4. Uji Provokasi Oral
Uji provokasi oral (UPO) merupakan administrasi terkontrol obat
yang digunakan untuk diagnostik reaksi hipersensitivitas. Tes ini
dilakukan dengan memberikan obat dosis lebih kecil dari dosis yang
diduga akan menimbulkan reaksi berat, kemudian dosis ditingkatkan dan
diberikan jarak tertentu sampai tercapai dosis penuh sesuai dengan yang
diharapkan. Pemeriksaan ini merupakan baku emas (gold standard) untuk
diagnostik hipersensitivitas zat tertentu. Tes ini merupakan salah satu
upaya pendekatan diagnostik dari erupsi obat alergi yang sederhana
namun harus dikerjakan di bawah pengawasan ketat serta siap antisipasi
jika terjadi reaksi lebih berat seperti anafilaksis. Tes UPO baik dikerjakan
di bawah pengawasan tenaga kompeten yang memiliki fasilitas resusitasi
lengkap. European Network for Drug Allergy (ENDA) dari European
Academy of Allergy and Clinical Immunology (EAACI) merekomendasi
UPO sebagai alternatif upaya pendekatan diagnostik erupsi obat alergi
(Dermawan and Diba, 2017).

2.6 Patogenesis
Patogenesis PEGA membuktikan sel T berperan dalam mekanisme penyakit
ini. Setelah terpapar agen penyebab, APC akan mengaktivasi antigen menggunakan
molekul MHC sehingga terjadi aktivasi spesifik sel T CD4 dan CD8. Setelah
teraktivasi, sel T ini (sering disebut drugspecific T cells) proliferasi dan migrasi ke
dermis dan epidermis. Sel CD8 menggunakan perforin/granzim B dan ligan Fas
menyebabkan apoptosis keratinosit pada epidermis sehingga menyebabkan kerusakan
jaringan dan pembentukan vesikel epidermal (Dermawan and Diba, 2017).

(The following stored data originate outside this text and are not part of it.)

(* ===== verification/ConvTailsFacts.v ===== *)
(** * Convolution state across segments: correctness

    The predecessor found for a miss segment is the segment with the
    greatest smaller start; a captured tail, loaded back, is the last
    [K-1] inputs in both layouts; and with that history the causal
    convolution of the segment equals that of the whole prompt. *)

From S2P Require Import Prelude PyDict ConvTails.

(** ** The preceding segment *)

(** [r] is the slot of the segment with the greatest start below [s], or
    [-1] where no segment starts below [s]. *)
Definition is_prev_slot (position : list (Z * Z)) (s r : Z) : Prop :=
  (exists p, (p, r) ∈ position /\ p < s /\
     forall q, q ∈ position.*1 -> q < s -> q <= p) \/
  (r = -1 /\ forall q, q ∈ position.*1 -> s <= q).

Lemma is_prev_slot_perm s r : Proper ((≡ₚ) ==> iff) (fun l => is_prev_slot l s r).
Proof.
  intros l l' Hp. unfold is_prev_slot.
  split; (intros [(p & H1 & H2 & H3)|[H1 H2]]; [left; exists p|right]);
    setoid_rewrite <- Hp || setoid_rewrite Hp; auto.
Qed.

Lemma find_prev_sorted s slot l p0 b :
  StronglySorted (fun x y : Z * Z => x.1 <= y.1) ((p0, b) :: l) -> NoDup (p0 :: l.*1) ->
  p0 < s -> (s, slot) ∈ l -> is_prev_slot ((p0, b) :: l) s (find_prev b s l).
Proof.
  revert p0 b. induction l as [|[p sl] l IH]; intros p0 b Hs Hn Hp Hin; [by inversion Hin|].
  apply StronglySorted_inv in Hs as [Hs Hle]. rewrite Forall_forall in Hle.
  cbn [find_prev]. destruct (Z.eqb_spec p s) as [->|Hne].
  - left. exists p0. split; [left|]. split; [done|]. intros q Hq Hlt.
    rewrite fmap_cons in Hq. apply elem_of_cons in Hq as [->|Hq]; [done|].
    apply list_elem_of_fmap in Hq as ([q' z] & -> & Hq). cbn in *.
    pose proof (StronglySorted_inv Hs) as [_ Hs']. rewrite Forall_forall in Hs'.
    apply elem_of_cons in Hq as [[= -> ->]|Hq]; [lia|]. specialize (Hs' _ Hq). cbn in *. lia.
  - apply elem_of_cons in Hin as [[= <- <-]|Hin]; [done|].
    pose proof (StronglySorted_inv Hs) as [_ Hs']. rewrite Forall_forall in Hs'.
    specialize (Hs' _ Hin). cbn in Hs'.
    assert (p0 <= p) by (apply (Hle (p, sl)); left).
    destruct (IH p sl) as [(q & H1 & H2 & H3)|[H1 H2]];
      [done|by inversion Hn|lia|done| |].
    + left. exists q. split; [by right|]. split; [done|]. intros z Hz Hzs.
      rewrite fmap_cons in Hz. apply elem_of_cons in Hz as [->|Hz]; [|by apply H3].
      transitivity p; [done|]. apply H3; [left|lia].
    + assert (s <= p) by (apply H2; left). lia.
Qed.

Lemma find_prev_correct s slot l :
  NoDup l.*1 -> (s, slot) ∈ l -> is_prev_slot l s (find_prev (-1) s (sort_key fst l)).
Proof.
  intros Hn Hin. pose proof (sort_key_perm fst l) as Hp.
  apply (is_prev_slot_perm _ _ _ _ Hp). pose proof (sort_key_sorted fst l) as Hs.
  rewrite <- Hp in Hn, Hin. destruct (sort_key fst l) as [|[p sl] k]; [by inversion Hin|].
  cbn [find_prev]. destruct (Z.eqb_spec p s) as [->|Hne].
  - right. split; [done|]. intros q Hq. rewrite fmap_cons in Hq.
    apply elem_of_cons in Hq as [->|Hq]; [done|].
    apply list_elem_of_fmap in Hq as ([q' z] & -> & Hq).
    apply StronglySorted_inv in Hs as [_ Hs]. rewrite Forall_forall in Hs. apply (Hs _ Hq).
  - apply elem_of_cons in Hin as [[= <- <-]|Hin]; [done|].
    apply (find_prev_sorted s slot); [done|done| |done].
    apply StronglySorted_inv in Hs as [_ Hs]. rewrite Forall_forall in Hs.
    specialize (Hs _ Hin). cbn in Hs. lia.
Qed.

(** A request whose hits all have a slot. *)
Lemma req_prev_slots_correct hs hd ms md position :
  seg_positions hs hd ms md = Ret position -> NoDup position.*1 ->
  exists out, req_prev_slots hs hd ms md = Ret out /\
    Forall2 (fun se r => is_prev_slot position se.1 r) ms out.
Proof.
  intros E Hn. unfold req_prev_slots. rewrite E. eexists. split; [done|].
  apply Forall2_fmap_r, Forall_Forall2_diag, Forall_forall. intros [s e] Hin.
  apply (find_prev_correct s (default (-1) (dict_get (s, e) md))); [done|].
  unfold seg_positions in E. destruct mapM; [|done]. injection E as <-.
  apply elem_of_app. right. apply list_elem_of_fmap. by exists (s, e).
Qed.

Lemma build_prev_loop_spec step (P : Z -> list Z -> Prop) idxs acc :
  (forall i, i ∈ idxs -> exists out, step i = Ret out /\ P i out) ->
  exists outs, build_prev_loop step idxs acc = Ret (acc ++ concat outs) /\
    Forall2 P idxs outs.
Proof.
  revert acc. induction idxs as [|i idxs IH]; intros acc H; cbn [build_prev_loop].
  - exists []. split; [by rewrite app_nil_r|constructor].
  - destruct (H i) as (out & -> & Ho); [left|].
    destruct (IH (acc ++ out)) as (outs & -> & HF); [intros; apply H; by right|].
    exists (out :: outs). split; [cbn; by rewrite app_assoc|by constructor].
Qed.

(** What a request of the batch brings. *)
Definition request_data pic_hit_segments pic_hit_mamba_slots (pic_miss_segments : list (list (Z * Z)))
    pic_miss_mamba_slots (i : Z) (ms : list (Z * Z)) (position : list (Z * Z)) : Prop :=
  exists hs hd md,
    batch_get [] pic_hit_segments i = Ret hs /\ batch_get [] pic_hit_mamba_slots i = Ret hd /\
    pyget pic_miss_segments i = Some ms /\ batch_get [] pic_miss_mamba_slots i = Ret md /\
    seg_positions hs hd ms md = Ret position.

(** [build_prev_tail_slots] returns, request by request and in the order
    of each request's miss segments, the Mamba slot of the segment that
    immediately precedes the miss segment in position order, hit or miss,
    and [-1] for the first; it raises nothing when every hit has a slot
    and the segments of a request start at distinct positions. *)
Theorem prev_tail_slots_correct batch_size hits hit_slots misses miss_slots :
  (forall i, 0 <= i < batch_size -> exists ms position,
     request_data hits hit_slots misses miss_slots i ms position /\ NoDup position.*1) ->
  exists outs,
    build_prev_tail_slots batch_size hits hit_slots misses miss_slots = Ret (concat outs) /\
    Forall2 (fun i out => exists ms position,
      request_data hits hit_slots misses miss_slots i ms position /\
      Forall2 (fun se r => is_prev_slot position se.1 r) ms out) (pyrange 0 batch_size) outs.
Proof.
  intros H. unfold build_prev_tail_slots. apply (build_prev_loop_spec _ _ _ []).
  intros i Hi. apply elem_of_pyrange in Hi.
  destruct (H i Hi) as (ms & position & Hr & Hn).
  destruct Hr as (hs & hd & md & E1 & E2 & E3 & E4 & E5).
  destruct (req_prev_slots_correct _ _ _ _ _ E5 Hn) as (out & Eo & HF).
  exists out. unfold req_step. rewrite E1, E2, E3, E4. split; [done|].
  exists ms, position. split; [|done]. by exists hs, hd, md.
Qed.

(** Two requests: a cached segment between two misses, and one alone. *)
Lemma prev_tail_slots_correct_witness :
  build_prev_tail_slots 2 (Some [[(4, 9, [7])]; []]) (Some [[([7], 30)]; []])
    [[(0, 4); (9, 12)]; [(0, 5)]] (Some [[((0, 4), 21)]; []]) = Ret [-1; 30; -1] /\
  exists outs,
    build_prev_tail_slots 2 (Some [[(4, 9, [7])]; []]) (Some [[([7], 30)]; []])
      [[(0, 4); (9, 12)]; [(0, 5)]] (Some [[((0, 4), 21)]; []]) = Ret (concat outs).
Proof.
  split; [reflexivity|].
  destruct (prev_tail_slots_correct 2 (Some [[(4, 9, [7])]; []]) (Some [[([7], 30)]; []])
    [[(0, 4); (9, 12)]; [(0, 5)]] (Some [[((0, 4), 21)]; []])) as (outs & E & _).
  - intros i Hi. assert (i = 0 \/ i = 1) as [-> | ->] by lia.
    + exists [(0, 4); (9, 12)], [(4, 30); (0, 21); (9, -1)]. split; [|by vm_compute; repeat constructor; set_solver].
      exists [(4, 9, [7])], [([7], 30)], [((0, 4), 21)]. repeat split; reflexivity.
    + exists [(0, 5)], [(0, -1)]. split; [|by vm_compute; repeat constructor; set_solver].
      exists [], [], []. repeat split; reflexivity.
  - by exists outs.
Defined.

(** ** Captured tails *)

Lemma index_select_Ret {A} (t : list A) i x :
  0 <= i -> t !! Z.to_nat i = Some x -> index_select t i = Ret x.
Proof. intros Hi E. unfold index_select. destruct (Z.ltb_spec i 0); [lia|]. by rewrite E. Qed.
(* ===== verification/KVBuffer.v ===== *)
(** * The key and value buffers of a layer

    [get_key_buffer(layer_id)] and [get_value_buffer(layer_id)] of
    srt/mem_cache/memory_pool.py: one row per slot, written at lists of slots
    ([k_buffer[slots] = rows]) and read by the attention kernels. *)

From S2P Require Import Prelude ConvTails ConvTailsFacts.

Lemma Forall_fmap_1 {A B} (f : A -> B) (P : B -> Prop) l : Forall P (f <$> l) -> Forall (fun x => P (f x)) l.
Proof. by rewrite Forall_fmap. Qed.

Lemma elem_of_concat_map {A B} (f : A -> list B) l x : x ∈ concat (f <$> l) <-> exists y, y ∈ l /\ x ∈ f y.
Proof.
  induction l as [|a l IH]; cbn [concat]; [split; [by intros ?%not_elem_of_nil|by intros (? & ?%not_elem_of_nil & _)]|].
  rewrite fmap_cons. cbn [concat]. rewrite elem_of_app, IH. split.
  - intros [H|(y & H1 & H2)]; [exists a; split; [left|done]|exists y; split; [by right|done]].
  - intros (y & [->|H1]%elem_of_cons & H2); [by left|right; by exists y].
Qed.

Section buffer.
Context {K W : Type}.

Record KVBuf := mkKVBuf {
  kb_k : list K;
  kb_v : list W;
}.

(** [buf[slots] = rows]: a single row is broadcast, other lengths must agree. *)
Definition put_rows {A} (buf : list A) (slots : list Z) (rows : list A) : outcome (list A) :=
  match rows with
  | [r] => index_puts buf ((fun s => (s, r)) <$> slots)
  | _ => if (length slots =? length rows)%nat then index_puts buf (zip slots rows) else Raise RuntimeError
  end.

(** Keys and values are written at the same slots. *)
Definition put_kv (slots : list Z) (k_rows : list K) (v_rows : list W) (buf : KVBuf) : outcome KVBuf :=
  obind (put_rows (kb_k buf) slots k_rows) (fun k1 =>
  obind (put_rows (kb_v buf) slots v_rows) (fun v1 => Ret (mkKVBuf k1 v1))).

(** The rows at [slots]. *)
Definition kv_rows (buf : KVBuf) (slots : list Z) : option (list (K * W)) :=
  mapM (fun d => k ← kb_k buf !! Z.to_nat d; v ← kb_v buf !! Z.to_nat d; Some (k, v)) slots.

(** Slot [d] holds key [k] and value [v]. *)
Definition holds (buf : KVBuf) (d : Z) (k : K) (v : W) : Prop :=
  kb_k buf !! Z.to_nat d = Some k /\ kb_v buf !! Z.to_nat d = Some v.

Definition buf_ok (buf : KVBuf) : Prop := length (kb_v buf) = length (kb_k buf).
Definition slot_ok (buf : KVBuf) (d : Z) : Prop := 0 <= d < len (kb_k buf).

(** All rows but those of [slots] are as before. *)
Definition same_except (slots : list Z) (buf buf' : KVBuf) : Prop :=
  length (kb_k buf') = length (kb_k buf) /\ length (kb_v buf') = length (kb_v buf) /\
  forall d, 0 <= d -> d ∉ slots ->
    kb_k buf' !! Z.to_nat d = kb_k buf !! Z.to_nat d /\ kb_v buf' !! Z.to_nat d = kb_v buf !! Z.to_nat d.

Lemma put_rows_zip {A} (buf : list A) slots rows :
  length slots = length rows -> put_rows buf slots rows = index_puts buf (zip slots rows).
Proof.
  intros E. unfold put_rows. destruct rows as [|r [|r' rows]], slots as [|d [|d' slots]]; try done.
  cbn in E. injection E as E. cbn [length]. by rewrite E, Nat.eqb_refl.
Qed.

Lemma kv_rows_map {A} (buf : KVBuf) (slot : A -> Z) key val l :
  (forall p, p ∈ l -> holds buf (slot p) (key p) (val p)) ->
  kv_rows buf (slot <$> l) = Some ((fun p => (key p, val p)) <$> l).
Proof.
  induction l as [|p l IH]; intros H; [done|]. rewrite !fmap_cons. unfold kv_rows in *. cbn [mapM].
  destruct (H p) as [E1 E2]; [left|]. rewrite E1, E2. cbn. rewrite IH by (intros; apply H; by right). done.
Qed.

(** Writing rows at distinct slots. *)
Lemma put_kv_spec {A} (buf : KVBuf) (l : list A) (slot : A -> Z) key val :
  buf_ok buf -> NoDup (slot <$> l) -> Forall (slot_ok buf) (slot <$> l) ->
  exists buf', put_kv (slot <$> l) (key <$> l) (val <$> l) buf = Ret buf' /\
    (forall p, p ∈ l -> holds buf' (slot p) (key p) (val p)) /\ same_except (slot <$> l) buf buf'.
Proof.
  intros Hb Hn HF. unfold put_kv. rewrite !put_rows_zip by (by rewrite !length_fmap).
  assert (S1 : (zip (slot <$> l) (key <$> l)).*1 = slot <$> l) by (apply fst_zip; by rewrite !length_fmap).
  assert (S2 : (zip (slot <$> l) (val <$> l)).*1 = slot <$> l) by (apply fst_zip; by rewrite !length_fmap).
  destruct (index_puts_spec (kb_k buf) (zip (slot <$> l) (key <$> l))) as (k' & -> & L1 & W1 & U1);
    [by rewrite S1|apply (Forall_fmap_1 fst (slot_ok buf)); by rewrite S1|].
  destruct (index_puts_spec (kb_v buf) (zip (slot <$> l) (val <$> l))) as (v' & E2 & L2 & W2 & U2);
    [by rewrite S2|apply (Forall_fmap_1 fst (fun d => 0 <= d < len (kb_v buf))); rewrite S2; unfold len in *; by rewrite Hb|].
  rewrite S1 in U1. rewrite S2 in U2. cbn [obind]. rewrite E2.
  exists (mkKVBuf k' v'). split; [done|]. split; [|by repeat split; auto].
  intros p (i & Hi)%list_elem_of_lookup. split; [apply W1|apply W2]; apply list_elem_of_lookup; exists i;
    by rewrite lookup_zip_with, !list_lookup_fmap, Hi.
Qed.

Lemma same_except_trans s1 s2 buf buf' buf'' :
  same_except s1 buf buf' -> same_except s2 buf' buf'' -> same_except (s1 ++ s2) buf buf''.
Proof.
  intros (L1 & L2 & E) (L3 & L4 & E'). split; [congruence|]. split; [congruence|].
  intros d Hd [H1 H2]%not_elem_of_app. destruct (E' d Hd H2) as [-> ->]. by apply E.
Qed.

Lemma same_except_holds slots buf buf' d k v :
  same_except slots buf buf' -> 0 <= d -> d ∉ slots -> holds buf d k v -> holds buf' d k v.
Proof. intros (_ & _ & E) Hd Hn [H1 H2]. destruct (E d Hd Hn) as [E1 E2]. split; congruence. Qed.

Lemma same_except_ok slots buf buf' : same_except slots buf buf' -> buf_ok buf -> buf_ok buf'.
Proof. intros (L1 & L2 & _) Hb. unfold buf_ok in *. congruence. Qed.

Lemma same_except_slot slots buf buf' d : same_except slots buf buf' -> slot_ok buf d -> slot_ok buf' d.
Proof. intros (L1 & _) Hd. unfold slot_ok, len in *. by rewrite L1. Qed.

End buffer.
Arguments KVBuf : clear implicits.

Pada stadium awal, vesikel tersebut berisi sel CD4 dan keratinosit. Sel ini
meningkatkan pelepasan Interleukin 8 (CXCL8) yang merupakan sitokin neutrofilik
poten dan menimbulkan kemotaksis netrofil menuju vesikelvesikel tersebut. Hal ini
menyebabkan vesikel berubah menjadi pustul-pustul steril. Analisis sel CD4 pada
10
pasien PEGA menunjukkan besarnya peran sitokin Th1 dengan peningkatan
interferon (IFN)-ɤ dan produksi granulocyte/macrophage colonystimulating factor.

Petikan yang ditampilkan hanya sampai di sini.